(** How often page [k] is linked by the first [i] entries of the source. *)
Definition links_page (k j : Z) : bool :=
  present (tab s0 src j) && shared (tab s0 src j) && (frame_of (tab s0 src j) =? k * PAGE_SIZE).
Definition links (k i : Z) : Z := Z.of_nat (length (filter (λ j, links_page k j = true) (seqZ 0 i))).
(** The references after [i] entries: a page in use has one more for each entry
    that links it, up to the 255 that stay; a page that was free has one if it
    holds the copy of the table or of a page of the source, and none otherwise. *)
Record counted (dt i : Z) s : Prop := Counted {
  ct_used k : 0 < refs s0 k → refs s k = Z.min 255 (refs s0 k + links k i);
  ct_fresh k : refs s0 k = 0 → 0 < refs s k → k = dt ∨
    ∃ j, 0 ≤ j < i ∧ private (tab s0 src j) = true ∧ frame_of (tab s (dt * PAGE_SIZE) j) = k * PAGE_SIZE;
}.
Lemma links_next k i : 0 ≤ i → links k (i + 1) = links k i + (if links_page k i then 1 else 0).
Proof.
  intros Hi. unfold links. rewrite seqZ_app by lia. rewrite filter_app, length_app, Z.add_0_l.
  rewrite (seqZ_cons i 1) by lia. change (seqZ (Z.succ i) (Z.pred 1)) with (@nil Z). rewrite filter_cons, filter_nil.
  destruct (links_page k i); [rewrite decide_True by done|rewrite decide_False by done]; simpl; lia.
Qed.
Lemma counted_next dt i s s' raw' :
  counted dt i s → 0 ≤ i →
  (∀ k, 0 < refs s0 k → refs s' k = Z.min 255 (refs s k + (if links_page k i then 1 else 0))) →
  (∀ k, refs s0 k = 0 → 0 < refs s' k →
     0 < refs s k ∨ private (tab s0 src i) = true ∧ frame_of raw' = k * PAGE_SIZE) →
  (∀ j, tab s' (dt * PAGE_SIZE) j = if bool_decide (j = i) then raw' else tab s (dt * PAGE_SIZE) j) →
  counted dt (i + 1) s'.
Proof.
  intros [Hu Hf] Hi Hu' Hf' Htab. split; intros k Hk.
  - rewrite Hu', Hu, links_next by done. case_match; lia.
  - intros Hk'. destruct (Hf' k Hk Hk') as [Hold|[Hp Hr]].
    + destruct (Hf k Hk Hold) as [->|(j & Hj & Hp & Hr)]; [by left|]. right. exists j.
      split_and!; [lia|lia|done|]. rewrite Htab, bool_decide_eq_false_2 by lia. done.
    + right. exists i. split_and!; [lia|lia|done|]. by rewrite Htab, bool_decide_eq_true_2.
Qed.

Lemma used_not_fresh s k k' : 0 < refs s0 k → refs s0 k' = 0 → k * PAGE_SIZE ≠ k' * PAGE_SIZE.
Proof. unfold PAGE_SIZE. intros Hk Hk' E. assert (k = k') as -> by lia. lia. Qed.
Lemma src_frame : ∃ k, src = k * PAGE_SIZE ∧ 0 < refs s0 k ∧ is_Some (mm_tables s0 !! src).
Proof.
  destruct (so_kernel Hsrc) as [Hi _].
  destruct (di_table _ _ Hi src_idx) as (k & Hk & _ & Hr & Hs).
  - pose proof (so_idx Hsrc). change KERNEL_PDE_IDX with 768 in *. lia.
  - apply (so_present Hsrc).
  - exists k. unfold src. rewrite Hk. done.
Qed.
Lemma kframe_used : ∃ k, kframe = k * PAGE_SIZE ∧ 0 < refs s0 k.
Proof.
  destruct (so_kernel Hsrc) as [Hi Hp].
  destruct (di_table _ _ Hi KERNEL_PDE_IDX) as (k & Hk & _ & Hr & _); [by vm_compute|done|].
  exists k. done.
Qed.
Lemma src_kframe : src ≠ kframe.
Proof.
  destruct (so_kernel Hsrc) as [Hi Hp]. pose proof (so_idx Hsrc). intros E.
  apply (di_inj _ _ Hi) in E; [lia| |by vm_compute|apply (so_present Hsrc)|done].
  change KERNEL_PDE_IDX with 768 in *. lia.
Qed.
Lemma pr_refs_zero dt slot i s k : progress dt slot i s → refs s k = 0 → refs s0 k = 0.
Proof.
  intros Hp Hz. destruct (decide (0 < refs s0 k)) as [Hk|].
  - pose proof (pr_refs _ _ _ _ Hp k Hk). lia.
  - pose proof (pa_refs_range _ k (di_pages _ _ (proj1 (so_kernel Hsrc)))). lia.
Qed.
Lemma pr_src dt slot i s j : progress dt slot i s → tab s src j = tab s0 src j.
Proof.
  intros Hp. destruct src_frame as (k & Hk & Hr & _). destruct (pr_dt _ _ _ _ Hp) as (_ & Hz & _).
  rewrite (pr_tab _ _ _ _ Hp) by (rewrite Hk; by apply (used_not_fresh s)).
  rewrite bool_decide_eq_false_2; [done|]. intros [E _]. by apply src_kframe.
Qed.
Lemma pr_kernel dt slot i s : progress dt slot i s → kernel_ok s.
Proof. intros Hp. split; [apply (pr_dir _ _ _ _ Hp)|apply (so_kernel Hsrc)]. Qed.
Lemma kframe_dt dt slot i s : progress dt slot i s → kframe ≠ dt * PAGE_SIZE.
Proof.
  intros Hp. destruct kframe_used as (k & -> & Hr). destruct (pr_dt _ _ _ _ Hp) as (_ & Hz & _).
  by apply (used_not_fresh s).
Qed.
Lemma src_addr i : 0 ≤ i < 1024 →
  let v := src_vaddr + PAGE_SIZE * i in
  mappable v ∧ Z.land v 4095 = 0 ∧ pd_index v = src_idx ∧ pt_index v = i.
Proof.
  intros Hi v. pose proof (so_idx Hsrc). change KERNEL_PDE_IDX with 768 in *.
  assert (page_of v = src_idx * 1024 + i) as Hp.
  { unfold page_of, v, src_vaddr, PAGE_SIZE. Z.to_euclidean_division_equations; lia. }
  split_and!.
  - unfold mappable, v, src_vaddr, PAGE_SIZE, TABLES_VADDR. lia.
  - change 4095 with (Z.ones 12). rewrite Z.land_ones by done.
    unfold v, src_vaddr, PAGE_SIZE. Z.to_euclidean_division_equations; lia.
  - rewrite pd_index_page, Hp. Z.to_euclidean_division_equations; lia.
  - rewrite pt_index_page, Hp. Z.to_euclidean_division_equations; lia.
Qed.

• [Your task]
From the line holding "Definition links (k" to the line holding "that links it, up", inclusive, restate each line above exactly as written.

• [Response box]
Definition links (k i : Z) : Z := Z.of_nat (length (filter (λ j, links_page k j = true) (seqZ 0 i))).
(** The references after [i] entries: a page in use has one more for each entry
    that links it, up to the 255 that stay; a page that was free has one if it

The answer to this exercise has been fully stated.